O retorno de Donald Trump ao poder levou a uma “deterioração alarmante” da liberdade de imprensa nos Estados Unidos, com a situação piorando também na Argentina, El Salvador e, especialmente, na Nicarágua, alertou nesta sexta-feira (2) a ONG Repórteres Sem Fronteiras (RSF).
Por outro lado, a RSF destacou a melhora da situação no Brasil (63º, +19), que “continua sua recuperação após a era Bolsonaro”. A situação do Brasil é quase uma exceção no planeta.
A deterioração na América faz parte de uma dinâmica global. Pela primeira vez desde o lançamento de seu ranking de liberdade de imprensa em 2002, a RSF alerta para uma situação global “difícil”, em meio à pressão política, dificuldades econômicas e domínio de plataformas.
“O governo Trump está em guerra aberta e deflagrada contra o jornalismo e naturalmente isso reverbera na região como um todo (…) O movimento político dos Estados Unidos tem impacto direto na paisagem, no horizonte político latino-americano de maneira muito intensa”, disse à AFP o brasileiro Artur Romeu, diretor da RSF para a América Latina.
Os Estados Unidos caíram duas posições no ranking, para 57º lugar de 180. Já haviam caído 10 posições em 2024, mas o retorno do republicano à Casa Branca em janeiro levou a uma “deterioração alarmante” da liberdade de imprensa, segundo a organização sediada em Paris.
“Sua administração politizou instituições, reduziu o apoio aos meios independentes e marginalizou jornalistas”, que enfrentam uma “crescente hostilidade” e diminuição da confiança na imprensa, resume o relatório.
Trump também suspendeu o financiamento de seus meios de comunicação públicos no exterior, como o Voice of America, e colocou “centenas de meios de comunicação” ao redor do mundo “em uma situação econômica crítica” após congelar fundos de ajuda ao desenvolvimento de sua agência Usaid, acrescentou.
Além dos Estados Unidos, uma “virada autoritária” em vários países do continente também afetou a liberdade de imprensa.
A RSF destaca a Argentina de Javier Milei (87º, -21), o Peru de Dina Boluarte (130º, -5) e El Salvador de Nayib Bukele (135º, -2).

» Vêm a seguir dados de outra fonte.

(** Lines 150-155: without [output_shape], the extent at the spatial axis
    [i] is [strides[i] * (input_spatial[i] - 1) + (kernel[i] - 1) *
    dilations[i] + 1]. *)
Lemma notset_extents_inferred n fr xs extents :
  attr_output_shape (attrs n) = None →
  outcome (notset_extents n fr xs) = inr extents →
  Forall2 (λ i v, ∃ s xi k d,
             py_nth (strides fr) i = Some s ∧ py_nth xs i = Some (Some xi)
             ∧ py_nth (kernel_shape fr) i = Some (Some k)
             ∧ py_nth (dilations fr) i = Some d
             ∧ v = Some (s * (xi - 1) + (k - 1) * d + 1))
    (range (spatial_size fr)) extents.
Proof.
  unfold notset_extents. intros -> H. apply outcome_mapM_inv in H.
  eapply Forall2_impl; [exact H|]. intros i v Hv. simpl in Hv.
  invert_run Hv. subst.
  match goal with
  | H1 : py_nth (strides fr) i = Some ?s, H2 : py_nth (strides fr) i = Some ?s' |- _ =>
      assert (s' = s) as -> by congruence
  end.
  eexists _, _, _, _. repeat split; try done. f_equal. lia.
Qed.

(** Lines 156-160: with [output_shape], the extents are those of its last
    two entries, each with the [pads] of its position added. *)
Lemma notset_extents_given n fr xs output_shape extents :
  attr_output_shape (attrs n) = Some output_shape →
  outcome (notset_extents n fr xs) = inr extents →
  Forall2 (λ '(i, s) v, ∃ p q,
             py_nth (pads fr) i = Some p
             ∧ py_nth (pads fr) (spatial_size fr + i) = Some q
             ∧ v = Some (s + p + q))
    (enumerate (last_two output_shape)) extents.
Proof.
  unfold notset_extents. intros -> H. apply outcome_mapM_inv in H.
  eapply Forall2_impl; [exact H|]. intros [i s] v Hv. simpl in Hv.
  invert_run Hv. subst. by eexists _, _.
Qed.

(** *** The axes of the slice *)

Lemma Forall2_py_insert {A B} (P : A → B → Prop) i a b l k :
  P a b → Forall2 P l k → Forall2 P (py_insert i a l) (py_insert i b k).
Proof.
  intros Hab H. unfold py_insert. rewrite <- (Forall2_length _ _ _ H).
  apply Forall2_app; [by apply Forall2_take|].
  constructor; [done | by apply Forall2_drop].
Qed.

Lemma find_from_lookup s c i (k : nat) :
  NoDup (chars s) → chars s !! k = Some c → find_from s c i = i + Z.of_nat k.
Proof.
  revert i k. induction s as [|a s IH]; intros i k Hnd Hk; [done|].
  simpl in *. apply NoDup_cons in Hnd as [Hnotin Hnd].
  destruct k as [|k]; simpl in Hk.
  - injection Hk as ->. rewrite Ascii.eqb_refl. lia.
  - destruct (Ascii.eqb_spec a c) as [->|_].
    + exfalso. apply Hnotin. by eapply list_elem_of_lookup_2.
    + rewrite (IH (i + 1) k Hnd Hk). lia.
Qed.

Lemma crop_begin_aligned fr :
  layout_well_formed fr →
  spatial_size fr ≤ Z.of_nat (length (pads fr)) →
  Forall2 (crop_start fr) (chars (compute_format fr)) (crop_begin fr).
Proof.
  intros (Hfmt & Hnd & Hsp & Hlen) Hpads. unfold crop_begin. rewrite Hfmt.
  apply Forall2_py_insert; [done|]. constructor; [done|].
  unfold py_prefix. destruct (Z.ltb_spec (spatial_size fr) 0) as [?|_]; [lia|].
  apply Forall2_same_length_lookup_2.
  { rewrite length_take. lia. }
  intros i d b Hd Hb. unfold crop_start.
  rewrite Forall_forall in Hsp. rewrite (Hsp d) by by eapply list_elem_of_lookup_2.
  unfold find. rewrite (find_from_lookup _ _ 0 i Hnd Hd).
  rewrite py_nth_nonneg by lia. apply lookup_take_Some in Hb as [Hb _].
  by replace (Z.to_nat (0 + Z.of_nat i)) with i by lia.
Qed.

(** C7, as the code has it: in a transposed convolution with explicit pads
    ([auto_pad] absent or NOTSET), the result of the primitive of every
    group is padded at the end of each spatial axis by [output_padding] when
    that attribute is present and no [output_shape] is given; then a slice
    starts at [pads[i]] and keeps the extent less [pads[i]] and
    [pads[spatial_size + i]] at each spatial axis; when the batch extent is
    unknown statically, that of the slice is the runtime one of the input
    slice of the group. *)
Theorem explicit_pads_cropped B n input_dict x w t out :
  resolves input_dict n 0 x →
  resolves input_dict n 1 w →
  attr_auto_pad (attrs n) = None ∨ attr_auto_pad (attrs n) = Some "NOTSET" →
  conv B n input_dict true = Run t (inr out) →
  let fr := frame_of B n x w in
  let group := default 1 (attr_group (attrs n)) in
  ∃ x_last convolved core,
    out = [to_storage B fr core]
    ∧ concat_and_bias input_dict n fr x_last convolved core
    ∧ Forall2 (λ p r, ∃ extents conv_rs size,
                 transposed_call fr p.1 p.2 "VALID" extents conv_rs
                 ∧ r = Slice (output_padded n fr conv_rs) (crop_begin fr) size
                 ∧ crop_sizes fr p.1 (output_padded n fr conv_rs) size)
        (zip (input_groups B fr (Input x) group) (weight_groups fr group))
        convolved
    ∧ (layout_well_formed fr →
       spatial_size fr ≤ Z.of_nat (length (pads fr)) →
       Forall2 (crop_start fr) (chars (compute_format fr)) (crop_begin fr)).
Proof.
  intros Hx Hw Hpad Hrun fr group.
  assert (outcome (conv B n input_dict true) = inr out) as Hout
    by (by rewrite Hrun).
  destruct (conv_transposed_inv _ _ _ _ _ _ Hx Hw Hout)
    as (pad_mode & x_last & convolved & Hd & Hdil & Hloop & Hre).
  fold fr group in Hd, Hdil, Hloop, Hre.
  rewrite (derive_pad_mode_notset n fr (Input x) Hpad) in Hd. injection Hd as <-.
  apply conv_transpose_groups_inv in Hloop as (_ & rs & -> & Hrs).
  apply reassemble_inv in Hre as (core & -> & Hcore). simpl in *.
  exists x_last, rs, core. split; [done|]. split; [done|].
  split; [|apply crop_begin_aligned].
  eapply Forall2_impl; [exact Hrs|]. intros [xk wk] r Hr.
  apply conv_transpose_group_notset in Hr
    as (xs & extents & conv_rs & size & _ & _ & Hcall & -> & Hsize).
  by exists extents, conv_rs, size.
Qed.

(** The compute formats of the two backends are well formed. *)
Example layout_well_formed_sample :
  layout_well_formed (frame_of accelerated padded_transposed XTdyn WT)
  ∧ layout_well_formed (frame_of fallback padded_transposed XTdyn WT).
Proof.
  split; (split; [reflexivity|]; split; [|split; [|reflexivity]]).
  - apply (bool_decide_unpack _). vm_compute. exact I.
  - by repeat constructor.
  - apply (bool_decide_unpack _). vm_compute. exact I.
  - by repeat constructor.
Qed.

Lemma explicit_pads_cropped_witness :
  let fr := frame_of accelerated padded_transposed XTdyn WT in
  let group := default 1 (attr_group (attrs padded_transposed)) in
  let x0 := SplitOut (Input XTdyn) 1 1 0 in
  let out :=
    [Concat
       [Slice
          (Pad
             (ConvTranspose conv2d_transpose x0
                (SplitOut (Transpose (Input WT) [2; 3; 1; 0]) 1 (-1) 0)
                (Stack [ShapeAt x0 0; Lit (Some 2); Lit (Some 11); Lit (Some 11)])
                (StridesList [1; 1; 2; 2]) "VALID" "NCHW")
             [[0; 0]; [0; 0]; [0; 1]; [0; 1]])
          [0; 0; 1; 1]
          (Stack [ShapeAt x0 0; Lit (Some 2); Lit (Some 10); Lit (Some 10)])]
       1] in
  ∃ x_last convolved core,
    out = [to_storage accelerated fr core]
    ∧ concat_and_bias tensors padded_transposed fr x_last convolved core
    ∧ Forall2 (λ p r, ∃ extents conv_rs size,
                 transposed_call fr p.1 p.2 "VALID" extents conv_rs
                 ∧ r = Slice (output_padded padded_transposed fr conv_rs)
                         (crop_begin fr) size
                 ∧ crop_sizes fr p.1 (output_padded padded_transposed fr conv_rs)
                     size)
        (zip (input_groups accelerated fr (Input XTdyn) group)
           (weight_groups fr group))
        convolved
    ∧ (layout_well_formed fr →
       spatial_size fr ≤ Z.of_nat (length (pads fr)) →
       Forall2 (crop_start fr) (chars (compute_format fr)) (crop_begin fr)).
Proof.
  apply (explicit_pads_cropped accelerated padded_transposed tensors XTdyn WT
           [OpTranspose; OpSplit; OpSplit; OpShape; OpStridedSlice; OpPack;
            OpConvTranspose; OpPad; OpShape; OpStridedSlice; OpPack; OpSlice;
            OpConcat]).
  - exists "XTdyn". split; reflexivity.
  - exists "WT". split; reflexivity.
  - left. reflexivity.
  - vm_compute. reflexivity.
Defined.

(** C7 as stated fails: with an [output_shape] the [output_padding] that is
    present is not applied: no pad is emitted, and the slice is taken from
    the result of the primitive. *)
Lemma output_padding_ignored_with_output_shape :
  attr_output_padding (attrs shaped_transposed) = Some [1; 1]
  ∧ conv accelerated shaped_transposed tensors true
    = (let x0 := SplitOut (Input XTdyn) 1 1 0 in
      Run [OpTranspose; OpSplit; OpSplit; OpShape; OpStridedSlice; OpPack;
           OpConvTranspose; OpShape; OpStridedSlice; OpPack; OpSlice; OpConcat]
        (inr [Concat
                [Slice
                   (ConvTranspose conv2d_transpose x0
                      (SplitOut (Transpose (Input WT) [2; 3; 1; 0]) 1 (-1) 0)
                      (Stack [ShapeAt x0 0; Lit (Some 2); Lit (Some 12);
                              Lit (Some 12)])
                      (StridesList [1; 1; 2; 2]) "VALID" "NCHW")
                   [0; 0; 1; 1]
                   (Stack [ShapeAt x0 0; Lit (Some 2); Lit (Some 10);
                           Lit (Some 10)])]
                1]))
  ∧ OpPad ∉ emitted (conv accelerated shaped_transposed tensors true).
Proof.
  split; [reflexivity|]. split; [vm_compute; reflexivity|].
  vm_compute. intros H. by repeat (apply elem_of_cons in H as [H|H]; [done|]);
    apply elem_of_nil in H.
Qed.

(** ** Spatial rank of a transposed convolution *)

Lemma derive_pad_mode_transposed n fr x :
  auto_pad_known n = true →
  derive_pad_mode n true fr x = Run [] (inr (x, transposed_pad_mode n)).
Proof.
  unfold auto_pad_known, derive_pad_mode, transposed_pad_mode, auto_pad_is.
  destruct (attr_auto_pad (attrs n)) as [a|]; [|done].
  destruct (String.eqb_spec a "NOTSET") as [->|_]; [done|].
  destruct (String.eqb_spec a "SAME_UPPER") as [->|_]; [done|].
  by destruct (String.eqb_spec a "VALID") as [->|_].
Qed.

Lemma bind_then_raise {A B} (m : M A) (e : exception) :
  (m ≫= λ _, raise (A := B) e)
  = Run (emitted m) (inl (match outcome m with inl e' => e' | inr _ => e end)).
Proof.
  unfold mbind, M_bind. destruct m as [t [e'|a]]; simpl; [done|].
  by rewrite app_nil_r.
Qed.

(** At a rank without a primitive, a group is translated up to the shape
    argument. *)
Lemma conv_transpose_group_unsupported n fr pad_mode x weight :
  supported_rank fr = false →
  conv_transpose_group n fr pad_mode x weight
  = Run (emitted (conv_output_shape n fr pad_mode x))
      (inl (rank_check_failure (conv_output_shape n fr pad_mode x))).
Proof.
  intros Hrank. unfold rank_check_failure.
  rewrite <- (bind_then_raise (B := tensor)).
  unfold conv_transpose_group, conv_output_shape.
  rewrite (get_conv_func_unsupported _ Hrank).
  rewrite bind_assoc. apply bind_ext. intros xs.
  rewrite bind_assoc. apply bind_ext. intros batch.
  destruct (String.eqb pad_mode "NOTSET").
  - rewrite bind_assoc. apply bind_ext. intros extents.
    rewrite bind_assoc. apply bind_ext. intros c. done.
  - rewrite bind_assoc. apply bind_ext. intros extents.
    rewrite bind_assoc. apply bind_ext. intros c. done.
Qed.

(** C8, as the code has it: a transposed convolution whose spatial rank is
    not 1, 2 or 3, on an input whose rank has layouts and that passes the
    earlier checks (kernel shape, auto_pad absent or one of NOTSET,
    SAME_UPPER and VALID, dilations all 1), with a positive group count,
    fails while its first group is translated, after the transposition of
    the weights and the partition.  It fails with the error of the
    computation of the shape argument when that computation fails (a
    subscript out of range, an unknown extent, or the unbound
    [handle_dynamic_batch_size] of line 244), and with NotImplementedError,
    raised by the selection of the primitive, when it returns.  For the
    spatial ranks 1, 2 and 3 the primitives selected are conv1d_transpose,
    conv2d_transpose and conv3d_transpose. *)
Theorem unsupported_rank_not_implemented B n input_dict x w :
  resolves input_dict n 0 x →
  laid_out B x →
  resolves input_dict n 1 w →
  (∀ ks, attr_kernel_shape (attrs n) = Some ks → drop 2 (shape w) = Some <$> ks) →
  auto_pad_known n = true →
  (∀ d, attr_dilations (attrs n) = Some d →
        d = times [1] (Z.of_nat (length (shape x)) - 2)) →
  1 ≤ default 1 (attr_group (attrs n)) →
  let rank := Z.of_nat (length (shape x)) - 2 in
  let fr := frame_of B n x w in
  let x0 := SplitOut (compute_input B fr (Input x))
              (default 1 (attr_group (attrs n))) (channel_axis fr) 0 in
  let shape_argument := conv_output_shape n fr (transposed_pad_mode n) x0 in
  (rank ≠ 1 → rank ≠ 2 → rank ≠ 3 →
   conv B n input_dict true
   = Run (OpTranspose :: partition_ops (support_cuda fr) ++ emitted shape_argument)
       (inl (rank_check_failure shape_argument)))
  ∧ (∀ fr s, spatial_size fr = 1 → py_nth (strides fr) 0 = Some s →
       get_conv_func fr = Run [] (inr (conv1d_transpose, StridesInt s)))
  ∧ (∀ fr, spatial_size fr = 2 →
       get_conv_func fr
       = Run [] (inr (conv2d_transpose,
                      StridesList (py_insert (compute_c_idx fr) 1 (1 :: strides fr)))))
  ∧ (∀ fr, spatial_size fr = 3 →
       get_conv_func fr
       = Run [] (inr (conv3d_transpose,
                      StridesList (py_insert (compute_c_idx fr) 1 (1 :: strides fr))))).
Proof.
  intros Hx Hl Hw Hk Hpad Hdil Hg rank fr x0 shape_argument. repeat split.
  - intros H1 H2 H3. rewrite (conv_resolved _ _ _ _ _ _ Hx Hl Hw Hk), bind_run_inr.
    fold fr. unfold conv_with_locals.
    rewrite (derive_pad_mode_transposed n fr (Input x) Hpad).
    rewrite bind_run_inr, andb_false_r, grouped_path_partition, bind_run_inr.
    assert (dilations fr = times [1] (spatial_size fr)) as Hd.
    { unfold fr, frame_of. simpl. destruct (attr_dilations (attrs n)) as [d|]; [|done].
      by apply Hdil. }
    unfold list_Z_eqb. rewrite bool_decide_eq_true_2 by done. cbn [negb].
    unfold input_groups, weight_groups.
    destruct (Z.to_nat (default 1 (attr_group (attrs n)))) as [|k] eqn:E; [lia|].
    cbn [seq fmap list_fmap zip_with conv_transpose_groups].
    rewrite conv_transpose_group_unsupported.
    + fold x0 shape_argument. by rewrite bind_run_inl.
    + unfold supported_rank, fr. simpl. fold rank.
      destruct (Z.eqb_spec rank 1); [done|]. destruct (Z.eqb_spec rank 2); [done|].
      by destruct (Z.eqb_spec rank 3).
  - intros fr' s H1 Hs. unfold get_conv_func, getitem. by rewrite H1, Hs.
  - intros fr' H2. unfold get_conv_func. by rewrite H2.
  - intros fr' H3. unfold get_conv_func. by rewrite H3.
Qed.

Milei “estigmatizou jornalistas, desmontou a imprensa pública e usou a publicidade estatal como arma política”, afirma o relatório, que destaca a pressão sobre a mídia independente no Peru, além da propaganda e dos ataques aos meios críticos em El Salvador.
“Muitos líderes políticos da região têm adotado, como parte da sua estratégia de governo, uma lógica sistemática de atacar à imprensa como uma maneira de mobilizar suas bases eleitorais”, explica Artur Romeu, que acredita que essa estratégia de “ódio” não se limita a um segmento do espectro político.
O governo de Daniel Ortega na Nicarágua “erradicou os veículos independentes, retirou a nacionalidade de vários jornalistas e forçou centenas ao exílio”, detalha o informe.
A Nicarágua (172º, -9) tirou de Cuba (165º, +3) a última colocação da América Latina no ranking. A Venezuela caiu quatro posições, para 160º.
“Mais de seis em cada dez países (112 no total) registram retrocessos” e, pela primeira vez desde 2002, “as condições para a prática do jornalismo são ‘ruins’ na metade dos países”, destaca o relatório.
A RSF também alerta para a situação “desastrosa” na Palestina (163º, -6) e acusa o exército israelense de “massacrar o jornalismo” e “matar quase 200 profissionais de imprensa” após o ataque do Hamas a Israel em outubro de 2023.
O relatório de 2025 se concentra na economia do setor.
O monopólio de veículos coloca em risco o pluralismo em países como Austrália (29º, +10) e França (25º, -4) e a distribuição “desigual” da publicidade pública “asfixia” a imprensa crítica, como na Hungria (68º, -1), ressalta.
Além disso, gigantes da internet, incluindo Google, Apple e Facebook, “monopolizam uma parcela cada vez maior da receita de publicidade”, o que “enfraquece o modelo econômico dos meios” e “intensifica a desinformação”, acrescenta.
O ranking, calculado com base no número de casos de violência contra jornalistas e outros dados, é liderado pela Noruega pelo nono ano consecutivo, seguida pela Estônia (+4) e Holanda (+1).
A Eritreia fecha novamente a lista na 180ª posição, atrás da Coreia do Norte (-2) e da China (-6).